Weeks, 2021 CO 75, ¶ 24.
B. Discussion
¶ 15 The People do not dispute that the prosecution relied on
summary data from the CVCB to establish the amount of
restitution owing. Their argument is that the summaries alone
were sufficient to prove both that the CVCB provided assistance in
accordance with the statute and the amount of assistance provided,
and, therefore, the court erred by requiring additional evidence
before applying the statutory presumption.
¶ 16 But even setting aside the fact that no one from the CVCB
testified about its compliance with the statute and that the
summaries were never introduced at the hearing, the summaries
were insufficient to trigger the presumption because they did not
establish the amount of assistance provided. The prosecution could
proceed on summary data only if disclosing the identity of the
providers would pose some safety risk to the victims, and the
prosecution never said that it would. See Martinez-Chavez, ¶ 20;
People v. Simms, 2026 COA 51, ¶¶ 72-74 (explaining that the
6 rebuttable presumption does not apply when the CVCB provides
summary data without specific provider information or evidence
that “a summary [i]s appropriate in the interest of [the victim’s]
safety or welfare”).
¶ 17 The People argue that nothing in the statute precludes the
CVCB, rather than the prosecution, from determining that
disclosure of the specific providers would pose a risk to the victims’

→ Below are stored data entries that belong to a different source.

(** Assigning a run of positions. *)
Lemma assign_run {A} (x : A) n k vs :
  (k + length vs <= n)%nat ->
  assign (replicate n x) (zip (seq k (length vs)) vs) =
  replicate k x ++ vs ++ replicate (n - k - length vs) x.
Proof.
  intros Hle. apply list_eq_same_length with n.
  - rewrite !length_app, !length_replicate. lia.
  - rewrite length_assign. apply length_replicate.
  - intros i y z Hi Hy Hz. destruct (decide (k <= i < k + length vs)%nat) as [Hin|Hout].
    + destruct (lookup_lt_is_Some_2 vs (i - k)) as [v Hv]; [lia|].
      rewrite (assign_zip_at _ _ _ (i - k) i v) in Hy.
      * rewrite lookup_app_r, length_replicate, lookup_app_l, Hv in Hz
          by (rewrite ?length_replicate; lia). congruence.
      * apply NoDup_seq.
      * rewrite lookup_seq_lt by lia. f_equal. lia.
      * exact Hv.
      * rewrite length_seq. reflexivity.
      * rewrite length_replicate. exact Hi.
    + rewrite assign_other in Hy.
      2:{ rewrite fst_zip by (rewrite length_seq; lia). rewrite elem_of_seq. lia. }
      apply lookup_replicate in Hy as [-> _].
      destruct (decide (i < k)%nat).
      * rewrite lookup_app_l in Hz by (rewrite length_replicate; lia).
        apply lookup_replicate in Hz as [-> _]. reflexivity.
      * rewrite lookup_app_r, length_replicate, lookup_app_r in Hz by (rewrite ?length_replicate; lia).
        apply lookup_replicate in Hz as [-> _]. reflexivity.
Qed.

(** The permutation of a move: the selected dimensions, as a run at the target. *)
Lemma MakePermutation_spec dims target n perm dims' :
  NoDup dims -> Forall (fun d => (d < n)%nat) dims -> dims <> [] ->
  MakePermutationFromMoveDimsTarget dims target n = Ok (perm, dims') ->
  permutes n perm /\
  exists k, NormalizeDimensionIndex target (Z.of_nat n - Z.of_nat (length dims) + 1) = Ok (Z.of_nat k) /\
    dims' = seq k (length dims) /\
    perm = take k (other_dims n dims) ++ dims ++ drop k (other_dims n dims).
Proof.
  intros Hn Hb Hne H. pose proof (length_other_dims n dims Hn Hb) as Ho.
  pose proof (permutes_length _ _ (dims_and_others n dims Hn Hb)) as Hlen. rewrite length_app in Hlen.
  unfold MakePermutationFromMoveDimsTarget in H. destruct dims as [|d0 ds] eqn:Ed; [contradiction|].
  rewrite <- Ed in *. clear Ed d0 ds.
  apply bind_Ok in H as (k0 & Hk & [= <- <-]).
  pose proof Hk as (Hb0 & _)%NormalizeDimensionIndex_spec; [|lia].
  rewrite <- (Z2Nat.id k0) in Hk by lia. set (k := Z.to_nat k0) in *.
  assert (Hkl : (k + length dims <= n)%nat) by lia.
  assert (E : fill_unassigned (assign (replicate n None) (zip (seq k (length dims)) (Some <$> dims)))
    (other_dims n dims) = take k (other_dims n dims) ++ dims ++ drop k (other_dims n dims)).
  { rewrite <- (length_fmap Some dims) at 1. rewrite assign_run by (rewrite length_fmap; exact Hkl).
    rewrite !fill_unassigned_app, unassigned_replicate, unassigned_Some, drop_0, take_0.
    rewrite fill_all_unassigned by (rewrite length_take; lia).
    rewrite fill_all_assigned. rewrite fill_all_unassigned; [reflexivity|].
    rewrite length_drop, length_fmap. lia. }
  split; [|exists k; auto]. rewrite E. unfold permutes.
  rewrite <- (dims_and_others n dims Hn Hb). rewrite <- (take_drop k (other_dims n dims)) at 3.
  rewrite !app_assoc. f_equiv. apply Permutation_app_comm.
Qed.
(* ===== verification/Generation.v ===== *)
(** Storage generations: [kvstore/generation.h] and [generation.cc].

    A generation is a byte string that encodes a stack of uncommitted mutations, in
    layers, over a base generation.  The operations work on the encoding; the
    abstract specification works on the stack. *)

From S2P Require Import Prelude Bytes.

(** * The operations on byte strings *)

Definition kAdditionalTags : Z := 1.
Definition kNoValue : Z := 2.
Definition kMutation : Z := 4.
Definition kNewLayer : Z := 8.
Definition kInvalid : Z := 16.

(** [indicator & mask] as a condition. *)
Definition has (indicator mask : Z) : bool := negb (Z.land indicator mask =? 0).

Definition Unknown : bytes := [].
Definition NoValue : bytes := [kNoValue].
Definition Invalid : bytes := [kInvalid].

(** The tags, read from the first indicator byte on; a mutation id takes 8 bytes. *)
Fixpoint valid_tags (s : bytes) : bool :=
  match s with
  | [] => false
  | indicator :: s =>
      if has indicator kAdditionalTags && has indicator kNoValue then false
      else if has indicator kAdditionalTags && negb (has indicator kMutation) then false
      else if has indicator kNewLayer && negb (has indicator kMutation) then false
      else if has indicator 240 then false
      else if has indicator kMutation then
        match s with
        | _ :: _ :: _ :: _ :: _ :: _ :: _ :: _ :: s =>
            if has indicator kAdditionalTags then
              match s with [] => false | _ :: _ => valid_tags s end
            else negb (has indicator kNoValue && match s with [] => false | _ :: _ => true end)
        | _ => false
        end
      else
        if has indicator kAdditionalTags then
          match s with [] => false | _ :: _ => valid_tags s end
        else negb (has indicator kNoValue && match s with [] => false | _ :: _ => true end)
  end.

Definition IsValid (value : bytes) : bool :=
  match value with
  | [] => true
  | [b] => if b =? 0 then false else valid_tags value
  | _ => valid_tags value
  end.

Definition Equivalent (a b : bytes) : bool :=
  match a, b with
  | [], [] => true
  | x :: a, y :: b => (Z.lor x kNewLayer =? Z.lor y kNewLayer) && bytes_eqb a b
  | _, _ => false
  end.

(** The base generation and the offset of the last indicator byte, or [None] for the
    offset [-1] of a malformed value.  [i] is the offset of [s]. *)
Fixpoint parse_base (i : nat) (s : bytes) : option (bytes * nat) :=
  match s with
  | [] => None
  | indicator :: s =>
      if has indicator kMutation then
        match s with
        | _ :: _ :: _ :: _ :: _ :: _ :: _ :: _ :: s =>
            if has indicator kAdditionalTags then parse_base (i + 9) s else Some (s, i)
        | _ => None
        end
      else if has indicator kAdditionalTags then parse_base (i + 1) s else Some (s, i)
  end.

Definition ParseBaseGeneration (s : bytes) : option (bytes * nat) := parse_base 0 s.

(** [BaseGeneration]: [None] is [std::nullopt]. *)
Definition BaseGeneration (value : bytes) : option bytes :=
  match ParseBaseGeneration value with
  | None => Some []
  | Some (base_generation, indicator_i) =>
      if has (value !!! indicator_i) kNoValue then None else Some base_generation
  end.

Definition Clean (value : bytes) : bytes :=
  match value with
  | [] => value
  | x :: _ =>
      if negb (has x kMutation) then value
      else
        match BaseGeneration value with
        | None => NoValue
        | Some [] => []
        | Some base_generation => 0 :: base_generation
        end
  end.

Definition LastMutatedBy (value : bytes) (id : Z) : bool :=
  match value with
  | x :: s => Nat.leb 9 (length value) && has x kMutation && (little_endian.Load64 s =? id)
  | [] => false
  end.

(** [MarkDirty], and [Dirty], which returns the marked generation. *)
Definition MarkDirty (value : bytes) (mutation_id : Z) : bytes :=
  match value with
  | [] => kMutation :: little_endian.Store64 mutation_id
  | x :: s =>
      if has x kMutation
      then (Z.lor kMutation kAdditionalTags :: little_endian.Store64 mutation_id) ++ value
      else Z.lor x kMutation :: little_endian.Store64 mutation_id ++ s
  end.
Definition Dirty (value : bytes) (mutation_id : Z) : bytes := MarkDirty value mutation_id.

Definition FromUint64 (n : Z) : bytes := 0 :: little_endian.Store64 n.
Definition FromString (s : bytes) : bytes := 0 :: s.
Definition IsUint64 (value : bytes) : bool :=
  match value with x :: s => Nat.eqb (length value) 9 && (x =? 0) | [] => false end.
Definition ToUint64 (value : bytes) : Z :=
  if IsUint64 value then little_endian.Load64 (tail value) else 0.
Definition DecodeString (value : bytes) : bytes :=
  match value with x :: s => if negb (x =? 0) then [] else s | [] => [] end.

safety. Maybe, but here, there was no evidence that the CVCB
made that determination.
¶ 18 To trigger a rebuttable presumption, the proponent must
establish its threshold facts. Krueger v. Ary, 205 P.3d 1150, 1154
(Colo. 2009) (“A proponent raises a particular presumption [by
offering] certain facts into evidence.”). Thus, it is not enough that
the CVCB may have made an internal determination that the
summaries were necessary; to rely on the presumption, the
prosecution was required to establish that fact on the record. See
id.
¶ 19 The People’s argument that Denton should have raised the
insufficiency of the summaries at the restitution hearing so that the
prosecution could have “appropriately clarif[ied] the issue at that
7 time” misses the point. The burden is on the prosecution to prove
the amount of restitution. Henry, ¶ 15. Denton was not required to
put the prosecution on notice that it had failed to meet its burden.
¶ 20 Because the summaries did not establish the amount of
assistance provided by the CVCB and the prosecution did not
present any evidence to support those claims at the hearing, we
agree with the district court’s ultimate conclusion that the
prosecution failed to satisfy its burden of proof with respect to the
CVCB claims. Accordingly, we affirm the court’s order, albeit on
slightly different grounds. See People v. Dyer, 2019 COA 161, ¶ 39
(“[A]n appellate court may affirm a lower court’s decision on any
ground supported by the record, whether relied upon or even
considered by the [lower] court.”).1
III. Disposition
¶ 21 The order is affirmed.
JUDGE TOW and JUDGE BROWN concur.
1 In light of our disposition, we need not address Denton’s
alternative argument for affirmance — that the prosecution failed to timely submit restitution information.